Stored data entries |
####

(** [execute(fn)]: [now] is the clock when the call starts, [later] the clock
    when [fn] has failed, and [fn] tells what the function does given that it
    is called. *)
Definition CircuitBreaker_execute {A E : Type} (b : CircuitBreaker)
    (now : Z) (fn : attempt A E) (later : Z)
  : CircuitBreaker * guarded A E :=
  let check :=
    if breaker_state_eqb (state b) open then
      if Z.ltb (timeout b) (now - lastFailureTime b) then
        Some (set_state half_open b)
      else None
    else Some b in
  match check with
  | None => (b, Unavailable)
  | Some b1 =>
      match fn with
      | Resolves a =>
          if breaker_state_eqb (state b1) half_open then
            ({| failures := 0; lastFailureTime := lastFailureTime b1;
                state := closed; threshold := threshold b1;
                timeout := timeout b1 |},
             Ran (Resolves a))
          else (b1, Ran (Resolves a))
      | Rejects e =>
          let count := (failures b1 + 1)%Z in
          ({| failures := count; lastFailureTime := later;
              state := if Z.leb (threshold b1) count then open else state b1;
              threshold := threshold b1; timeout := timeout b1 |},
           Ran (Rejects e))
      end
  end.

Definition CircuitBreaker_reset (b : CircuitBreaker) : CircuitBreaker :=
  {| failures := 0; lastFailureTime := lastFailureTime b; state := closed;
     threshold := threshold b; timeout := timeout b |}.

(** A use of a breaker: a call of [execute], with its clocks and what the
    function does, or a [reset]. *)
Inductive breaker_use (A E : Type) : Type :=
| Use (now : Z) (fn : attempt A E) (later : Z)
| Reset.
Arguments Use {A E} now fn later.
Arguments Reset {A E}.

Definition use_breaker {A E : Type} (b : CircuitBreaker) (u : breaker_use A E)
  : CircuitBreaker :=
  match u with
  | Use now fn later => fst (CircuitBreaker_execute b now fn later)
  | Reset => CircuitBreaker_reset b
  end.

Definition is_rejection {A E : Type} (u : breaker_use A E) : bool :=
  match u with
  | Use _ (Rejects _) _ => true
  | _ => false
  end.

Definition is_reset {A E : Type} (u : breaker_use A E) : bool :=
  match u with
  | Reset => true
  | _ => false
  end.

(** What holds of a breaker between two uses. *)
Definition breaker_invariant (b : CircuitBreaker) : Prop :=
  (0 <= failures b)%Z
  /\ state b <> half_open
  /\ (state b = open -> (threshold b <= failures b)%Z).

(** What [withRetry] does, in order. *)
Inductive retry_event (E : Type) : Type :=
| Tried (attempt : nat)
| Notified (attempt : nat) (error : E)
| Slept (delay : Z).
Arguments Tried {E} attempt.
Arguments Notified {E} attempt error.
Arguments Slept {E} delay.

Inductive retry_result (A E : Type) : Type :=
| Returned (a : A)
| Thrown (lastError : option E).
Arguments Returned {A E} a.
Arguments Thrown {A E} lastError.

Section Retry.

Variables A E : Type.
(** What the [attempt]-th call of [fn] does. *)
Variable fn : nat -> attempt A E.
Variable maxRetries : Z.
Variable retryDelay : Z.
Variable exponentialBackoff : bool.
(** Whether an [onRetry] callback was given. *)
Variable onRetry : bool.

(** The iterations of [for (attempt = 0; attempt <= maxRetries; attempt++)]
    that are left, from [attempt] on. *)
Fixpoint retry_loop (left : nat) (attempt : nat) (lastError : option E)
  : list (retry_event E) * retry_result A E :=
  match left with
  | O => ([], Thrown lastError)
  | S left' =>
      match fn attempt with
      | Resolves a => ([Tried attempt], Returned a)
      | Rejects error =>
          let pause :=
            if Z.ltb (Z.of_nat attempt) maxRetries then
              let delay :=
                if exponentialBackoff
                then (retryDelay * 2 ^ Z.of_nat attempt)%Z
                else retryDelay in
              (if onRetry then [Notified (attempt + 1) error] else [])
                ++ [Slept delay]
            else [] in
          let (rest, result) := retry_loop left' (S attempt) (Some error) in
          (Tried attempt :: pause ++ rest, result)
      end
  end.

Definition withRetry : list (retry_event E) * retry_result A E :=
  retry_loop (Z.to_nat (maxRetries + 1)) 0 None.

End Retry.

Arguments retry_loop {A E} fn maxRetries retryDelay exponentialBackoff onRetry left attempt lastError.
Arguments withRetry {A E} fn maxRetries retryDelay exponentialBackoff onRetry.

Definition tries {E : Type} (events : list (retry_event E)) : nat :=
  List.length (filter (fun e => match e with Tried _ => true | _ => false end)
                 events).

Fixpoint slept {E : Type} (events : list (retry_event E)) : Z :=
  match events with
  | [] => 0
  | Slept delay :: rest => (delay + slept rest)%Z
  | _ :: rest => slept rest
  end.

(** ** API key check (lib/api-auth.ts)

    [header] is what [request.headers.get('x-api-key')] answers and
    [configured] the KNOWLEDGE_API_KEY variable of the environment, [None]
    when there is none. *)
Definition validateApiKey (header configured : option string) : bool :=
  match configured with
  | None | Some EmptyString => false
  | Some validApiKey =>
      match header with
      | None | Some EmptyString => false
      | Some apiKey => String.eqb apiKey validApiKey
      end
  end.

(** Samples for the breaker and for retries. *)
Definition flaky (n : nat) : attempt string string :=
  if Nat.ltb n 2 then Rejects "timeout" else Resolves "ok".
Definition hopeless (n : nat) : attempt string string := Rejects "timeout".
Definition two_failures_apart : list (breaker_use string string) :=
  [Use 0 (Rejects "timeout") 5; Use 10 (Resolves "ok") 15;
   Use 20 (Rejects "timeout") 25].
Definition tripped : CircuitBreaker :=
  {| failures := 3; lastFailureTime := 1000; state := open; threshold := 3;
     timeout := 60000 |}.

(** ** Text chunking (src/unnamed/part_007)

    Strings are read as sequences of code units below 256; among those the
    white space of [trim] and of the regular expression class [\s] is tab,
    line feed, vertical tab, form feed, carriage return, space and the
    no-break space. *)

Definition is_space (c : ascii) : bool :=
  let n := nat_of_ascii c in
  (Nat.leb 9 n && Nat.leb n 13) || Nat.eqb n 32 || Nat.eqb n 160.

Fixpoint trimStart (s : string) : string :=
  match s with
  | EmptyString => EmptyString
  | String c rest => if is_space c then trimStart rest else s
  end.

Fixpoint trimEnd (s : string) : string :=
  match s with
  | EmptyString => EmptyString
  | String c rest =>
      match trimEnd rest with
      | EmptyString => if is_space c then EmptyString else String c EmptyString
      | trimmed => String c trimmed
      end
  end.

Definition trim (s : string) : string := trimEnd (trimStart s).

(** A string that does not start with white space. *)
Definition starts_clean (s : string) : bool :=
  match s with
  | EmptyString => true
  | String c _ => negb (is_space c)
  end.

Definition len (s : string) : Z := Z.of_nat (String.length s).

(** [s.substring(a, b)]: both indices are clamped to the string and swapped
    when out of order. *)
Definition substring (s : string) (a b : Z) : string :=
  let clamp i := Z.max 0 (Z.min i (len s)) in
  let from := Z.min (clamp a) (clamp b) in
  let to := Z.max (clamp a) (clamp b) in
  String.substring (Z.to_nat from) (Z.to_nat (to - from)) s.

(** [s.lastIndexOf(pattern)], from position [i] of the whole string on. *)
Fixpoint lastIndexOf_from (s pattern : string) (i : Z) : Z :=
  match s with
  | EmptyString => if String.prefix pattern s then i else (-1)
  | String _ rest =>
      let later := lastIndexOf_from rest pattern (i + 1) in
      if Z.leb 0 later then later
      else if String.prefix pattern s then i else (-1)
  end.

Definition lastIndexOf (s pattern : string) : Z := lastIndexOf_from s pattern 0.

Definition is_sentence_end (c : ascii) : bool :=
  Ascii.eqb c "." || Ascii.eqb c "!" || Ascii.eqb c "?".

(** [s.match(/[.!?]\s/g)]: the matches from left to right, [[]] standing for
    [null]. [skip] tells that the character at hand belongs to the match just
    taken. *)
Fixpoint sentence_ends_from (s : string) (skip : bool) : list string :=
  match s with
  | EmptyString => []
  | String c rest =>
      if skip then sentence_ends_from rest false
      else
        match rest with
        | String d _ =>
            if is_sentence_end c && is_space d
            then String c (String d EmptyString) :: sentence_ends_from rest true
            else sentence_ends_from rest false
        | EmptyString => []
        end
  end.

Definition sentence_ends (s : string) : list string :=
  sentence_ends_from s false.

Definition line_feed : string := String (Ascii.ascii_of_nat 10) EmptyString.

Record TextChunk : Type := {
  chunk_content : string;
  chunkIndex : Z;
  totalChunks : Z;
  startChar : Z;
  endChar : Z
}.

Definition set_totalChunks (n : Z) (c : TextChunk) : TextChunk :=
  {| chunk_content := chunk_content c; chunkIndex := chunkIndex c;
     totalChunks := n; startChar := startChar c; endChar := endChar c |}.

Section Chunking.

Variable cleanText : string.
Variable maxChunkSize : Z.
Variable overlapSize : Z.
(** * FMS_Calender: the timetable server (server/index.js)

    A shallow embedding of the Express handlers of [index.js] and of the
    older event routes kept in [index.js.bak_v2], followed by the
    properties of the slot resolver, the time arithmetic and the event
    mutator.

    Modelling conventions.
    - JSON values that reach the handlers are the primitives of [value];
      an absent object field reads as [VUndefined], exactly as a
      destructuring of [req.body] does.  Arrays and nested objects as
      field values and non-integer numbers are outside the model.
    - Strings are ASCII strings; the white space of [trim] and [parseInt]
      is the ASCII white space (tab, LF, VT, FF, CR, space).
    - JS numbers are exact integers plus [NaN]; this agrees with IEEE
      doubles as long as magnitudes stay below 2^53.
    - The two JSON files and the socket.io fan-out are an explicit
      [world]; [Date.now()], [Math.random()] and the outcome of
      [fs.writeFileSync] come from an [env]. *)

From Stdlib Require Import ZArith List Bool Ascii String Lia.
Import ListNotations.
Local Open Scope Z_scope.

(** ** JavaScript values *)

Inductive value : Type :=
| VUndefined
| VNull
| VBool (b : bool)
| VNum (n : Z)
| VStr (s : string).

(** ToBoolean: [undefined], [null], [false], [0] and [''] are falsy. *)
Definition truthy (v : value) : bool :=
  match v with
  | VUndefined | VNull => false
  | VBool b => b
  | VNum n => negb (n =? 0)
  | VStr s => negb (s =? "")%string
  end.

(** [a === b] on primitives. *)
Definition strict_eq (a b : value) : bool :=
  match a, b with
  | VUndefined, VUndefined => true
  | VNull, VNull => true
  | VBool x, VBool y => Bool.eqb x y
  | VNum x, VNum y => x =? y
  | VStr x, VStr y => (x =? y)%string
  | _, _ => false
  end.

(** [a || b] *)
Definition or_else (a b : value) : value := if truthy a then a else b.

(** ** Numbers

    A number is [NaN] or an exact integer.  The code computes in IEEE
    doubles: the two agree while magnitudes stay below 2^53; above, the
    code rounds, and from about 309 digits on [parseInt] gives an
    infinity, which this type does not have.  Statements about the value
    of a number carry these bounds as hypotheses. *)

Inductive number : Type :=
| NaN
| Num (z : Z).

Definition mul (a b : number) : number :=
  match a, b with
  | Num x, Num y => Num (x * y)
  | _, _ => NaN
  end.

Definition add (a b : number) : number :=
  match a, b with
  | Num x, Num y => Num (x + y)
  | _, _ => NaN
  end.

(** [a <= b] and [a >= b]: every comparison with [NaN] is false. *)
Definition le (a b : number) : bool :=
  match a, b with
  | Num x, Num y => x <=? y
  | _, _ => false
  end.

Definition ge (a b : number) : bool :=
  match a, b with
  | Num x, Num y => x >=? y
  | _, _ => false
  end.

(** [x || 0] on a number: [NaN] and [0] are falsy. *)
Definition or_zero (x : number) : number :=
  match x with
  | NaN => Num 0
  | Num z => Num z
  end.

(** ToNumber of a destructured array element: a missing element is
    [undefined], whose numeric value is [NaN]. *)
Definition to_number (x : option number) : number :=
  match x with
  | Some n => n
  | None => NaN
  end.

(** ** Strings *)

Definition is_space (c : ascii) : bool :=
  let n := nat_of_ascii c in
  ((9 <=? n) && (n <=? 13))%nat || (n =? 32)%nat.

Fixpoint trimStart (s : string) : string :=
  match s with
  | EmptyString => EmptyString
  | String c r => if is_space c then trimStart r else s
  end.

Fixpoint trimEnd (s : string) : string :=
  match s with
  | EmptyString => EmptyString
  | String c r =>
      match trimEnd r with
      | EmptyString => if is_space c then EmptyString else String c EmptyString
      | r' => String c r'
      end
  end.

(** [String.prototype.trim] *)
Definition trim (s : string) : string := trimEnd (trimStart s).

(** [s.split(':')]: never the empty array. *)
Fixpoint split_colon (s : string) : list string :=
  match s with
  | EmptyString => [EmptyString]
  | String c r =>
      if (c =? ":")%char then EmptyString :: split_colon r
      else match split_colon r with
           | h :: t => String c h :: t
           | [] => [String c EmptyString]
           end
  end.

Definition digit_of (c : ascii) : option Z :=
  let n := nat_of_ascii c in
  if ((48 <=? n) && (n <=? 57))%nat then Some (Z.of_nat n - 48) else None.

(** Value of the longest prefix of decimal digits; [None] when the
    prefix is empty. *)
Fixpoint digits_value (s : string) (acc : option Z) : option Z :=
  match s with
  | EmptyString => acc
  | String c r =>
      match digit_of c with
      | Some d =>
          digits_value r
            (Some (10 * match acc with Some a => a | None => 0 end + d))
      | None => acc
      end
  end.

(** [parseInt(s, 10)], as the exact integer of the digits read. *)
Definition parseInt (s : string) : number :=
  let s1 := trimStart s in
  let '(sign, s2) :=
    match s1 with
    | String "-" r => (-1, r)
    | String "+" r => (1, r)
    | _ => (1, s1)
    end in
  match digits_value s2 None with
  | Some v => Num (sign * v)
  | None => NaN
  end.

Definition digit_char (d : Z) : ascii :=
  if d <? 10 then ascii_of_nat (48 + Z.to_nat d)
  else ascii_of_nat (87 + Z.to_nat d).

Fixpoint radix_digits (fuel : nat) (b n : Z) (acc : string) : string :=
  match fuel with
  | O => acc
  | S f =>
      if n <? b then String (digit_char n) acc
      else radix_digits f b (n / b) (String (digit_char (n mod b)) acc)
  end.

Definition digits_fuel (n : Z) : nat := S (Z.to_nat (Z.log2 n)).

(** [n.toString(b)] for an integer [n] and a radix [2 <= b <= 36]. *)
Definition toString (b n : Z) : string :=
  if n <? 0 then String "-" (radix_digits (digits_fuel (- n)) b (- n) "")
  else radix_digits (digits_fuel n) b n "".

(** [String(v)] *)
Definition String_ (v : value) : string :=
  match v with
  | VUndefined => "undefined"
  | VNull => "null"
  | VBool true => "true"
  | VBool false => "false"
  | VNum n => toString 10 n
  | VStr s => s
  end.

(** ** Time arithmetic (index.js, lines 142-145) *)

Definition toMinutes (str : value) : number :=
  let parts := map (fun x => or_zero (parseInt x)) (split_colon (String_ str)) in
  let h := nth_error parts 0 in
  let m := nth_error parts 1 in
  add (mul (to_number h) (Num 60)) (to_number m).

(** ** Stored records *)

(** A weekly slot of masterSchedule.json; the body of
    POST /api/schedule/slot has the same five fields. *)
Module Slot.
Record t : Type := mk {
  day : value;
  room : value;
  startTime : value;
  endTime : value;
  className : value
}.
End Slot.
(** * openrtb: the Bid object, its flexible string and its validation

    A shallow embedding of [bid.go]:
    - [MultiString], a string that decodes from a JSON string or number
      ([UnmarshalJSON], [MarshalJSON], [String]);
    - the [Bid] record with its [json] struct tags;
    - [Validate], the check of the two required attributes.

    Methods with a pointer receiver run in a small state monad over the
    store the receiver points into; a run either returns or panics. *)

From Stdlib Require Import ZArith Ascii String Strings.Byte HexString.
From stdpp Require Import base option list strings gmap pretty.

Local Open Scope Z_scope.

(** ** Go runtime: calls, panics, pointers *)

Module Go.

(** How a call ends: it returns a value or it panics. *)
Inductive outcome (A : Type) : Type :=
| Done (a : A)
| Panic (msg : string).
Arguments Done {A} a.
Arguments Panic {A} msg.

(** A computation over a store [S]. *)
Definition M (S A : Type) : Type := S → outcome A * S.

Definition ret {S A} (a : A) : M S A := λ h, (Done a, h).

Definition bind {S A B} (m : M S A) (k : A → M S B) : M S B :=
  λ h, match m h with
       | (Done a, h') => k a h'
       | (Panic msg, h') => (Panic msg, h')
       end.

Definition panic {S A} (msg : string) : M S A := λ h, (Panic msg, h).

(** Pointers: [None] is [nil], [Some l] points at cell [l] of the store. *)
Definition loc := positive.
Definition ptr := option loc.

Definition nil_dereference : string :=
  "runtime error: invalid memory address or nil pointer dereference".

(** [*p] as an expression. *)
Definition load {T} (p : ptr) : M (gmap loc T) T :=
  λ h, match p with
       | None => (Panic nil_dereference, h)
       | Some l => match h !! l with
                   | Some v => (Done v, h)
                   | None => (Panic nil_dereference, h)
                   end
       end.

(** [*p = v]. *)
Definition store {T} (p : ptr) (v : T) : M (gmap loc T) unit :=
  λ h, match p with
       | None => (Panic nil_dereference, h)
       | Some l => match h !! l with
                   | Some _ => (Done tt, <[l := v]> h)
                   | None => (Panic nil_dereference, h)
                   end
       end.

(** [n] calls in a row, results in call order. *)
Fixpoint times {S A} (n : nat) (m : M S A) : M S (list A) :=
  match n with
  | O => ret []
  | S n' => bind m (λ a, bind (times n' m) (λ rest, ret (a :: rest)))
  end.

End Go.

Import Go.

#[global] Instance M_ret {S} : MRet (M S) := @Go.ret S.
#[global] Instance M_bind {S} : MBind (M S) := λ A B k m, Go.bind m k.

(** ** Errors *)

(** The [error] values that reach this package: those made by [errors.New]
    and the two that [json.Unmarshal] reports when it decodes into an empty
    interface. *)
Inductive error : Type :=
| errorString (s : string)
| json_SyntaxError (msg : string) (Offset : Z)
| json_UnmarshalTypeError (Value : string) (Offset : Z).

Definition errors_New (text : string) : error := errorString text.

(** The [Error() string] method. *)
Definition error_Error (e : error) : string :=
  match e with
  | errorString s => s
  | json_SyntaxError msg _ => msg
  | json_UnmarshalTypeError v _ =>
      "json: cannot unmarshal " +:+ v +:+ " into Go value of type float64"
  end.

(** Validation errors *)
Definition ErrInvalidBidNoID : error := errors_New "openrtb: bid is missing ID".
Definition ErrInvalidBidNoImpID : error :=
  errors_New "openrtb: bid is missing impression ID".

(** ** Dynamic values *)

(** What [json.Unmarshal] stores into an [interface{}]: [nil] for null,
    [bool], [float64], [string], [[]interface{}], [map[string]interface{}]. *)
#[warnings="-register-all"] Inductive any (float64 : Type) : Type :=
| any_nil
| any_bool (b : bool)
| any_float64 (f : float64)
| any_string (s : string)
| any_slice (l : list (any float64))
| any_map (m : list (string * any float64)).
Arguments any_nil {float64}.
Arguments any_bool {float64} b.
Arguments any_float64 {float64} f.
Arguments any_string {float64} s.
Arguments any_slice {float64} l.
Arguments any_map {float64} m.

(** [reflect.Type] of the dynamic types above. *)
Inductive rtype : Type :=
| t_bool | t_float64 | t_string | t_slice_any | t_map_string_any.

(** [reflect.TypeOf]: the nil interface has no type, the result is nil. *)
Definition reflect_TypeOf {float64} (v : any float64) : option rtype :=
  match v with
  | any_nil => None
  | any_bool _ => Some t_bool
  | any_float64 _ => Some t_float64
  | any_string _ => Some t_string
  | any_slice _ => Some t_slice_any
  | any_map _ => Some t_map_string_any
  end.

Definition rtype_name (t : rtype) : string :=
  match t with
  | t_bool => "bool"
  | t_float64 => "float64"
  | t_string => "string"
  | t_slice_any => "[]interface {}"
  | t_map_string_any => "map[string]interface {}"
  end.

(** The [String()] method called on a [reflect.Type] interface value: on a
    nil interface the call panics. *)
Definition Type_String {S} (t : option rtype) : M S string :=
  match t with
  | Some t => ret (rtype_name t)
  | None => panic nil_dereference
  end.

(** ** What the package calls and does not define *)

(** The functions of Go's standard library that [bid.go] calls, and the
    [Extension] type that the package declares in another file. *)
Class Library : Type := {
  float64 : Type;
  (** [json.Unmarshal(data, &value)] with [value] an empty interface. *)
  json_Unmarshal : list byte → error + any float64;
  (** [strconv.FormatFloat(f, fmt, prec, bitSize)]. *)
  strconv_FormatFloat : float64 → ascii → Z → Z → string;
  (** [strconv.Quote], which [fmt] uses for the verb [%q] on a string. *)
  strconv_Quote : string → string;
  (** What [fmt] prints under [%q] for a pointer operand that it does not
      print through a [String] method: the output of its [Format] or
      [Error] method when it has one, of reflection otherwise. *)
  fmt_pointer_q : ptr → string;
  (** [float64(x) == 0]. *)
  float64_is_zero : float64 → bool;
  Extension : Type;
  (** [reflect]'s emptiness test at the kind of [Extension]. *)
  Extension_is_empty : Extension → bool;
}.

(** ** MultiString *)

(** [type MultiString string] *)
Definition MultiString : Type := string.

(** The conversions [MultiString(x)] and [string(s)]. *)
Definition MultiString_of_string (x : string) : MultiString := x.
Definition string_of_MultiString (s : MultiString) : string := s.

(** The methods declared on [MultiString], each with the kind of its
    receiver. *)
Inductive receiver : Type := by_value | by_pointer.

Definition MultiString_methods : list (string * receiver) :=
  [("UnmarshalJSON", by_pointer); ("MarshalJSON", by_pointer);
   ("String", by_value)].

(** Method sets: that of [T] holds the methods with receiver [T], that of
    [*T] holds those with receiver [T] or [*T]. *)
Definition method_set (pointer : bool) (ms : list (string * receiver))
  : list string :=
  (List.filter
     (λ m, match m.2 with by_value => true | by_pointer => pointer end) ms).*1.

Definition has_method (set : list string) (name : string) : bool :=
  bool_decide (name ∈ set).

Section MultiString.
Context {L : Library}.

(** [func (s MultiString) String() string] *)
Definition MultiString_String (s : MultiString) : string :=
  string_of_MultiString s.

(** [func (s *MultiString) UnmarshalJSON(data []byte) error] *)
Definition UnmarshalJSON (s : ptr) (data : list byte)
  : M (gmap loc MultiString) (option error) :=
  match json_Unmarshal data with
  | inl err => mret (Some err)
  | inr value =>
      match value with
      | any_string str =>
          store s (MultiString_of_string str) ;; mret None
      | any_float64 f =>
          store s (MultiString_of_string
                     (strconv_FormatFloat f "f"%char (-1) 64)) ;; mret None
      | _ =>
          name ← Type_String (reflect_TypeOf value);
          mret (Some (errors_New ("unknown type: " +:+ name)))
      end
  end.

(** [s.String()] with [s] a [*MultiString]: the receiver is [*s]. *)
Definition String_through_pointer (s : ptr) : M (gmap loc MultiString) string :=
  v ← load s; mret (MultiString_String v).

####

BRIEF | Please retype the data exactly as it stands, from its first line down to the line that contains "state := if", then stop.

ANSWER |
(** [execute(fn)]: [now] is the clock when the call starts, [later] the clock
    when [fn] has failed, and [fn] tells what the function does given that it
    is called. *)
Definition CircuitBreaker_execute {A E : Type} (b : CircuitBreaker)
    (now : Z) (fn : attempt A E) (later : Z)
  : CircuitBreaker * guarded A E :=
  let check :=
    if breaker_state_eqb (state b) open then
      if Z.ltb (timeout b) (now - lastFailureTime b) then
        Some (set_state half_open b)
      else None
    else Some b in
  match check with
  | None => (b, Unavailable)
  | Some b1 =>
      match fn with
      | Resolves a =>
          if breaker_state_eqb (state b1) half_open then
            ({| failures := 0; lastFailureTime := lastFailureTime b1;
                state := closed; threshold := threshold b1;
                timeout := timeout b1 |},
             Ran (Resolves a))
          else (b1, Ran (Resolves a))
      | Rejects e =>
          let count := (failures b1 + 1)%Z in
          ({| failures := count; lastFailureTime := later;
              state := if Z.leb (threshold b1) count then open else state b1;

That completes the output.